*Work task:* From the data below, please reproduce exactly everything from the line that contains "Definition empty_config : Config" down to the line that contains "whatever fails, it", with both ends included.

*Records:*
(* ===== verification/GoUrl.v ===== *)
(** * [net/url]: [Parse] and [URL.String]

    As Go 1.26 has them.  The host of an address in brackets (an IPv6 literal)
    is a parameter. *)

From Stdlib Require Import Ascii.
From S2P Require Import Prelude GoStr Split.

(** ** Escaping *)

Inductive encoding : Type := EncPath | EncHost | EncUserPassword | EncFragment.

#[export] Instance encoding_eq_dec : EqDecision encoding.
Proof. solve_decision. Defined.

Definition alnum (c : ascii) : bool :=
  let n := nat_of_ascii c in
  (Nat.leb 97 n && Nat.leb n 122) || (Nat.leb 65 n && Nat.leb n 90) || is_digit c.

(** [c] is one of the characters of [s]. *)
Definition one_of (s : string) (c : ascii) : bool := existsb (fun x => bool_decide (x = c)) (to_list s).

Definition host_chars : string := "!$&'()*+,;=:[]<>" +:+ String (ascii_of_nat 34) "".

Definition shouldEscape (mode : encoding) (c : ascii) : bool :=
  if alnum c then false
  else if bool_decide (mode = EncHost) && one_of host_chars c then false
  else if one_of "-_.~" c then false
  else if one_of "$&+,/:;=?@" c && negb (bool_decide (mode = EncHost)) then
    match mode with
    | EncPath => bool_decide (c = "?"%char)
    | EncUserPassword => one_of "@/?:" c
    | _ => false
    end
  else if bool_decide (mode = EncFragment) && one_of "!()*" c then false
  else true.
(* ===== verification/Fleet.v ===== *)
(** * [pkg/fleet/configgen.go]: the tree of files Fleet deploys from

    A file is written with the value that [yaml.Marshal] is given; a directory
    is the list of the arguments of [filepath.Join]. *)

From S2P Require Import Prelude Prog GoMonad GoStr Types K8sLib Utils Kube Env Reconcile.

(** ** The values of the files *)

Definition CredentialString : string := "%GeneratedDockerCredential%".
Definition PreHookString : string := "%PreHookCredential%".
Definition ImageRegistryURL : string := "%ImageRegistryURL%".
Definition OrgName : string := "%OrgName%".
Definition ProjectName : string := "%ProjectName%".
Definition NexusOrgLabel : string := "runtimeorgs.runtimeorg.edge-orchestrator.intel.com".
Definition FleetHostUuid : string := "edge-orchestrator.intel.com/host-uuid".

Record Operation : Type := mkOp { op_op : string; op_path : string }.

Definition IgnoreDataOp : list Operation := [mkOp "ignore" ""; mkOp "remove" "/metadata"; mkOp "remove" "/data"].
Definition IgnoreWHCOp : list Operation := [mkOp "ignore" ""; mkOp "remove" "/webhooks"].
Definition IgnoreSpecOp : list Operation := [mkOp "ignore" ""; mkOp "remove" "/spec"].

Record ComparePatch : Type := mkPatch {
  cp_kind : string;
  cp_api : string;
  cp_namespace : string;
  cp_name : string;
  cp_operations : list Operation
}.

Record DeployLabels : Type := mkDLabels {
  dl_deployment : string;
  dl_generation : string;
  dl_app : string;
  dl_bundle_type : string
}.

Record FleetHelm : Type := mkFleetHelm {
  fh_release : string;
  fh_repo : string;
  fh_chart : string;
  fh_version : string;
  fh_values : list string
}.

Record Config : Type := mkFleetConfig {
  fc_name : string;
  fc_labels : DeployLabels;
  fc_namespace : string;
  fc_delete_crd : bool;
  fc_helm : FleetHelm;
  fc_kustomize : string;
  fc_depends : list string;              (* a DependsOnItem by its name *)
  fc_diff : option (list ComparePatch);
  fc_ns_labels : gmap string string;
  fc_ns_annotations : gmap string string
}.

Definition empty_config : Config :=
  mkFleetConfig "" (mkDLabels "" "" "" "") "" false (mkFleetHelm "" "" "" "" []) "" [] None ∅ ∅.

(** A rule without peers; [true] is an ingress, [false] an egress policy. *)
Record NetworkPolicy : Type := mkPolicy { np_name : string; np_ingress : bool; np_rules : nat }.

(** The credentials of an image registry. *)
Record SecretArgs : Type := mkSecretArgs { sa_namespace : string; sa_name : string; sa_literals : list string }.
(** What one method call does: the copies it opens and works on. *)
Lemma git_step_trace ca_ok g op t g' :
  traces (git_step ca_ok g op) t (Done (Ok g')) ->
  gc_creds g' = gc_creds g /\ gc_url g' = gc_url g /\
  ((gc_repo g' = gc_repo g /\ omap opens t = []) \/ (gc_repo g = None /\ exists dir, gc_repo g' = Some dir /\ omap opens t = [dir])) /\
  Forall (fun x => forall dir, works_on (projT1 x) = Some dir -> gc_repo g = Some dir) t.
Proof.
  unfold git_step. destruct op as [|dir|dir| | |].
  all: unfold ExistsOnRemote, Initialize, Clone, CommitFiles, PushToRemote, Delete, DeleteGitea; intros Ht; repeat case_match; nunfold Ht; simplify_eq.
  all: try (split_and!; [done|done|by left|repeat constructor; cbn; congruence]).
  all: repeat match goal with r : gresp _ |- _ => destruct r end; simplify_eq.
  all: destruct (gc_repo g) as [d|] eqn:Hg; [done|].
  all: split_and!; [done|done|first [by left|by right; split; [|eexists]]|repeat constructor; cbn; congruence].
Qed.

(** A client has one working copy.  However its methods are called and
    whatever fails, it is initialized or cloned successfully at most once, every
    status, commit and push is of that one copy and comes after it was opened,
    and the remote and the credentials stay the client's own. *)
Theorem one_working_copy (ca_ok : string -> bool) (g : GitClient) (ops : list git_op) (t : list gevent) (g' : GitClient) :
  gc_repo g = None -> traces (git_session ca_ok g ops) t (Done (Ok g')) ->
  gc_creds g' = gc_creds g /\ gc_url g' = gc_url g /\
  omap opens t = option_list (gc_repo g') /\
  forall t1 x t2 dir, t = t1 ++ x :: t2 -> works_on (projT1 x) = Some dir ->
    gc_repo g' = Some dir /\ omap opens t1 = [dir].
Proof.
  intros Hg H.
  enough (gc_creds g' = gc_creds g /\ gc_url g' = gc_url g /\
    (forall dir, gc_repo g = Some dir -> gc_repo g' = Some dir) /\
    option_list (gc_repo g) ++ omap opens t = option_list (gc_repo g') /\
    forall t1 x t2 dir, t = t1 ++ x :: t2 -> works_on (projT1 x) = Some dir ->
      gc_repo g' = Some dir /\ option_list (gc_repo g) ++ omap opens t1 = [dir]) as (H1 & H2 & _ & H3 & H4) by (by rewrite Hg in *).
  clear Hg. revert g t H. unfold git_session. induction ops as [|op ops IH]; cbn [nfold]; intros g t H.
  - destruct H as [-> H]. injection H as ->. split_and!; try done; [by rewrite app_nil_r|]. intros t1 x t2 dir Ht. by destruct t1.
  - apply nbind_ok in H as (ta & tb & g1 & -> & Ha & Hb). destruct (IH g1 tb Hb) as (Hc & Hu & Hk & Ho & Hw).
    apply git_step_trace in Ha as (Hc1 & Hu1 & Hopen & HF).
    assert (option_list (gc_repo g) ++ omap opens ta = option_list (gc_repo g1)) as Hoa.
    { destruct Hopen as [[-> ->]|(Hn & dir & -> & ->)]; [by rewrite app_nil_r|by rewrite Hn]. }
    assert (forall dir, gc_repo g = Some dir -> gc_repo g1 = Some dir /\ omap opens ta = []) as Hk1.
    { intros dir Hd. destruct Hopen as [[-> ?]|(Hn & _)]; [done|congruence]. }
    split; [congruence|]. split; [congruence|]. split; [intros dir Hd; apply Hk; by apply Hk1|].
    split; [by rewrite omap_app, app_assoc, Hoa|]. intros t1 x t2 dir Ht Hx.
    apply app_eq_inv in Ht as [([|y k] & Hta & Htb)|(k & -> & ->)].
    + rewrite app_nil_r in Hta. cbn in Htb. subst ta. destruct (Hw [] x t2 dir (eq_sym Htb) Hx) as [Hd Hl]. split; [done|].
      rewrite Hoa. by rewrite app_nil_r in Hl.
    + injection Htb as <- ->. subst ta. rewrite Forall_forall in HF. assert (gc_repo g = Some dir) as Hd by (apply (HF x); [set_solver|done]).
      destruct (Hk1 dir Hd) as [Hd1 Hnil]. split; [by apply Hk|]. rewrite omap_app in Hnil. apply app_eq_nil in Hnil as [-> _]. by rewrite Hd.
    + destruct (Hw k x t2 dir eq_refl Hx) as [Hd Hl]. split; [done|]. by rewrite omap_app, app_assoc, Hoa.
Qed.
Definition pattern_ListAppEndpoints_0 : pattern := mkPattern
  [2; 0; 2; 1; 1; 0; 4; 1; 5; 2; 2; 3; 2; 4; 1; 0; 4; 1; 5; 5; 1; 0; 4; 1; 5; 6]%nat
  ["v1"; "projects"; "projectName"; "resource"; "endpoints"; "app_id"; "cluster_id"].
Definition pattern_ListAppEndpoints_1 : pattern := mkPattern
  [2; 0; 2; 1; 2; 2; 1; 0; 4; 1; 5; 3; 1; 0; 4; 1; 5; 4]%nat
  ["resource.orchestrator.apis"; "v2"; "endpoints"; "app_id"; "cluster_id"].
Definition pattern_ListAppEndpoints_2 : pattern := mkPattern
  [2; 0; 2; 1; 1; 0; 4; 1; 5; 2; 2; 3; 2; 4; 2; 5; 1; 0; 4; 1; 5; 6; 2; 7; 1; 0; 4; 1; 5; 8]%nat
  ["v1"; "projects"; "projectName"; "resource"; "endpoints"; "applications"; "app_id"; "clusters"; "cluster_id"].
Definition pattern_ListAppWorkloads_0 : pattern := mkPattern
  [2; 0; 2; 1; 1; 0; 4; 1; 5; 2; 2; 3; 2; 4; 1; 0; 4; 1; 5; 5; 1; 0; 4; 1; 5; 6]%nat
  ["v1"; "projects"; "projectName"; "resource"; "workloads"; "app_id"; "cluster_id"].
Definition pattern_ListAppWorkloads_1 : pattern := mkPattern
  [2; 0; 2; 1; 2; 2; 1; 0; 4; 1; 5; 3; 1; 0; 4; 1; 5; 4]%nat
  ["resource.orchestrator.apis"; "v2"; "workloads"; "app_id"; "cluster_id"].
Definition pattern_ListAppWorkloads_2 : pattern := mkPattern
  [2; 0; 2; 1; 1; 0; 4; 1; 5; 2; 2; 3; 2; 4; 2; 5; 1; 0; 4; 1; 5; 6; 2; 7; 1; 0; 4; 1; 5; 8]%nat
  ["v1"; "projects"; "projectName"; "resource"; "workloads"; "applications"; "app_id"; "clusters"; "cluster_id"].
Definition pattern_DeletePod_0 : pattern := mkPattern
  [2; 0; 2; 1; 1; 0; 4; 1; 5; 2; 2; 3; 2; 4; 2; 5; 1; 0; 4; 1; 5; 6; 1; 0; 4; 1; 5; 7; 1; 0; 4; 1; 5; 8; 2; 9]%nat
  ["v1"; "projects"; "projectName"; "resource"; "workloads"; "pods"; "cluster_id"; "namespace"; "pod_name"; "delete"].
Definition pattern_DeletePod_1 : pattern := mkPattern
  [2; 0; 2; 1; 2; 2; 2; 3; 1; 0; 4; 1; 5; 4; 1; 0; 4; 1; 5; 5; 1; 0; 4; 1; 5; 6; 2; 7]%nat
  ["resource.orchestrator.apis"; "v2"; "workloads"; "pods"; "cluster_id"; "namespace"; "pod_name"; "delete"].
Definition pattern_DeletePod_2 : pattern := mkPattern
  [2; 0; 2; 1; 1; 0; 4; 1; 5; 2; 2; 3; 2; 4; 2; 5; 2; 6; 1; 0; 4; 1; 5; 7; 2; 8; 1; 0; 4; 1; 5; 9; 2; 5; 1; 0; 4; 1; 5; 10; 2; 11]%nat
  ["v1"; "projects"; "projectName"; "resource"; "workloads"; "pods"; "clusters"; "cluster_id"; "namespaces"; "namespace"; "pod_name"; "delete"].
Definition pattern_StartVirtualMachine_0 : pattern := mkPattern
  [2; 0; 2; 1; 1; 0; 4; 1; 5; 2; 2; 3; 2; 4; 2; 5; 1; 0; 4; 1; 5; 6; 1; 0; 4; 1; 5; 7; 1; 0; 4; 1; 5; 8; 2; 9]%nat
  ["v1"; "projects"; "projectName"; "resource"; "workloads"; "virtual-machines"; "app_id"; "cluster_id"; "virtual_machine_id"; "start"].
Definition pattern_StartVirtualMachine_1 : pattern := mkPattern
  [2; 0; 2; 1; 2; 2; 2; 3; 1; 0; 4; 1; 5; 4; 1; 0; 4; 1; 5; 5; 1; 0; 4; 1; 5; 6; 2; 7]%nat
  ["resource.orchestrator.apis"; "v2"; "workloads"; "virtual-machines"; "app_id"; "cluster_id"; "virtual_machine_id"; "start"].
Definition pattern_StartVirtualMachine_2 : pattern := mkPattern
  [2; 0; 2; 1; 1; 0; 4; 1; 5; 2; 2; 3; 2; 4; 2; 5; 1; 0; 4; 1; 5; 6; 2; 7; 1; 0; 4; 1; 5; 8; 2; 9; 1; 0; 4; 1; 5; 10; 2; 11]%nat
  ["v1"; "projects"; "projectName"; "resource"; "workloads"; "applications"; "app_id"; "clusters"; "cluster_id"; "virtual-machines"; "virtual_machine_id"; "start"].
Definition pattern_StopVirtualMachine_0 : pattern := mkPattern
  [2; 0; 2; 1; 1; 0; 4; 1; 5; 2; 2; 3; 2; 4; 2; 5; 1; 0; 4; 1; 5; 6; 1; 0; 4; 1; 5; 7; 1; 0; 4; 1; 5; 8; 2; 9]%nat
  ["v1"; "projects"; "projectName"; "resource"; "workloads"; "virtual-machines"; "app_id"; "cluster_id"; "virtual_machine_id"; "stop"].
Definition pattern_StopVirtualMachine_1 : pattern := mkPattern
  [2; 0; 2; 1; 2; 2; 2; 3; 1; 0; 4; 1; 5; 4; 1; 0; 4; 1; 5; 5; 1; 0; 4; 1; 5; 6; 2; 7]%nat
  ["resource.orchestrator.apis"; "v2"; "workloads"; "virtual-machines"; "app_id"; "cluster_id"; "virtual_machine_id"; "stop"].
Definition pattern_StopVirtualMachine_2 : pattern := mkPattern
  [2; 0; 2; 1; 1; 0; 4; 1; 5; 2; 2; 3; 2; 4; 2; 5; 1; 0; 4; 1; 5; 6; 2; 7; 1; 0; 4; 1; 5; 8; 2; 9; 1; 0; 4; 1; 5; 10; 2; 11]%nat
  ["v1"; "projects"; "projectName"; "resource"; "workloads"; "applications"; "app_id"; "clusters"; "cluster_id"; "virtual-machines"; "virtual_machine_id"; "stop"].
Definition pattern_RestartVirtualMachine_0 : pattern := mkPattern
  [2; 0; 2; 1; 1; 0; 4; 1; 5; 2; 2; 3; 2; 4; 2; 5; 1; 0; 4; 1; 5; 6; 1; 0; 4; 1; 5; 7; 1; 0; 4; 1; 5; 8; 2; 9]%nat
  ["v1"; "projects"; "projectName"; "resource"; "workloads"; "virtual-machines"; "app_id"; "cluster_id"; "virtual_machine_id"; "restart"].
Definition pattern_RestartVirtualMachine_1 : pattern := mkPattern
  [2; 0; 2; 1; 2; 2; 2; 3; 1; 0; 4; 1; 5; 4; 1; 0; 4; 1; 5; 5; 1; 0; 4; 1; 5; 6; 2; 7]%nat
  ["resource.orchestrator.apis"; "v2"; "workloads"; "virtual-machines"; "app_id"; "cluster_id"; "virtual_machine_id"; "restart"].
Definition pattern_RestartVirtualMachine_2 : pattern := mkPattern
  [2; 0; 2; 1; 1; 0; 4; 1; 5; 2; 2; 3; 2; 4; 2; 5; 1; 0; 4; 1; 5; 6; 2; 7; 1; 0; 4; 1; 5; 8; 2; 9; 1; 0; 4; 1; 5; 10; 2; 11]%nat
  ["v1"; "projects"; "projectName"; "resource"; "workloads"; "applications"; "app_id"; "clusters"; "cluster_id"; "virtual-machines"; "virtual_machine_id"; "restart"].
Definition pattern_GetVNC_0 : pattern := mkPattern
  [2; 0; 2; 1; 1; 0; 4; 1; 5; 2; 2; 3; 2; 4; 2; 5; 1; 0; 4; 1; 5; 6; 1; 0; 4; 1; 5; 7; 1; 0; 4; 1; 5; 8; 2; 9]%nat
  ["v1"; "projects"; "projectName"; "resource"; "workloads"; "virtual-machines"; "app_id"; "cluster_id"; "virtual_machine_id"; "vnc"].
Definition pattern_GetVNC_1 : pattern := mkPattern
  [2; 0; 2; 1; 2; 2; 2; 3; 1; 0; 4; 1; 5; 4; 1; 0; 4; 1; 5; 5; 1; 0; 4; 1; 5; 6; 2; 7]%nat
  ["resource.orchestrator.apis"; "v2"; "workloads"; "virtual-machines"; "app_id"; "cluster_id"; "virtual_machine_id"; "vnc"].
Definition pattern_GetVNC_2 : pattern := mkPattern
  [2; 0; 2; 1; 1; 0; 4; 1; 5; 2; 2; 3; 2; 4; 2; 5; 1; 0; 4; 1; 5; 6; 2; 7; 1; 0; 4; 1; 5; 8; 2; 9; 1; 0; 4; 1; 5; 10; 2; 11]%nat
  ["v1"; "projects"; "projectName"; "resource"; "workloads"; "applications"; "app_id"; "clusters"; "cluster_id"; "virtual-machines"; "virtual_machine_id"; "vnc"].

Section Gateways.
Context {E : Type} {R : E -> Type} {A : Type} {rt : GatewayRuntime}.
Context (PopulateQueryParameters : arm_msg -> gmap string (list string) -> list string -> res arm_msg).
(** The methods of the gRPC clients. *)
Context (client : context -> arm_msg -> gp E R A).

Definition project_list_request (mk : string -> string -> arpc) (ctx : context) (req : http_request) (params : gmap string string) : gp E R A :=
  do! projectName := done (path_param params "projectName") in
  do! app_id := done (path_param params "app_id") in
  do! cluster_id := done (path_param params "cluster_id") in
  client ctx (projectName, mk app_id cluster_id).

*Your response:*
Definition empty_config : Config :=
  mkFleetConfig "" (mkDLabels "" "" "" "") "" false (mkFleetHelm "" "" "" "" []) "" [] None ∅ ∅.

(** A rule without peers; [true] is an ingress, [false] an egress policy. *)
Record NetworkPolicy : Type := mkPolicy { np_name : string; np_ingress : bool; np_rules : nat }.

(** The credentials of an image registry. *)
Record SecretArgs : Type := mkSecretArgs { sa_namespace : string; sa_name : string; sa_literals : list string }.
(** What one method call does: the copies it opens and works on. *)
Lemma git_step_trace ca_ok g op t g' :
  traces (git_step ca_ok g op) t (Done (Ok g')) ->
  gc_creds g' = gc_creds g /\ gc_url g' = gc_url g /\
  ((gc_repo g' = gc_repo g /\ omap opens t = []) \/ (gc_repo g = None /\ exists dir, gc_repo g' = Some dir /\ omap opens t = [dir])) /\
  Forall (fun x => forall dir, works_on (projT1 x) = Some dir -> gc_repo g = Some dir) t.
Proof.
  unfold git_step. destruct op as [|dir|dir| | |].
  all: unfold ExistsOnRemote, Initialize, Clone, CommitFiles, PushToRemote, Delete, DeleteGitea; intros Ht; repeat case_match; nunfold Ht; simplify_eq.
  all: try (split_and!; [done|done|by left|repeat constructor; cbn; congruence]).
  all: repeat match goal with r : gresp _ |- _ => destruct r end; simplify_eq.
  all: destruct (gc_repo g) as [d|] eqn:Hg; [done|].
  all: split_and!; [done|done|first [by left|by right; split; [|eexists]]|repeat constructor; cbn; congruence].
Qed.

(** A client has one working copy.  However its methods are called and
    whatever fails, it is initialized or cloned successfully at most once, every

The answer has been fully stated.